* [EXERCISE PROMPT]
Nothing below is to be printed except the lines between the line holding "[searchViolations])" and the line holding "From Stdlib Require Import ZArith", inclusive, each exactly as it appears.

* [RECORDS PROVIDED]
◇ ◇ ◇ ◇

(** * Accessibility audit backend: crawl, scan, persist, search

    A shallow embedding of the crawl -> scan -> enhance -> persist pipeline
    and of the semantic search engine, with the properties the specification
    states about them.

    Source files embedded here:
    - [services/crawler.js]          ([SiteCrawler.crawl])
    - [scanner/axeScanner.js]        ([enhanceResults],
                                      [simulateScreenReader])
    - the AI utilities               ([generateFixSuggestions],
                                      [calculateRiskScore])
    - the indexer                    ([storePageResults],
                                      [compressEmbedding])
    - [services/searchEngine.js]     ([semanticSearch], [cosineSimilarity],
                                      [searchViolations])
    - the search routes              ([GET /violations])
    - the server                     ([/api/generate-pdf], the validation
                                      of the posted scan)

    JavaScript numbers are IEEE-754 binary64 values; they are embedded as
    the kernel's primitive floats, whose operations round exactly as the
    JavaScript ones do. *)

From Stdlib Require Import ZArith QArith Qround Floats Uint63 Reals Lra Lia.
From Stdlib Require Import Ascii String.
From stdpp Require Import base strings list sorting gmap.

Local Open Scope Z_scope.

◇ ◇ ◇ ◇

* [EXERCISE RESULT]
                                      [searchViolations])
    - the search routes              ([GET /violations])
    - the server                     ([/api/generate-pdf], the validation
                                      of the posted scan)

    JavaScript numbers are IEEE-754 binary64 values; they are embedded as
    the kernel's primitive floats, whose operations round exactly as the
    JavaScript ones do. *)

From Stdlib Require Import ZArith QArith Qround Floats Uint63 Reals Lra Lia.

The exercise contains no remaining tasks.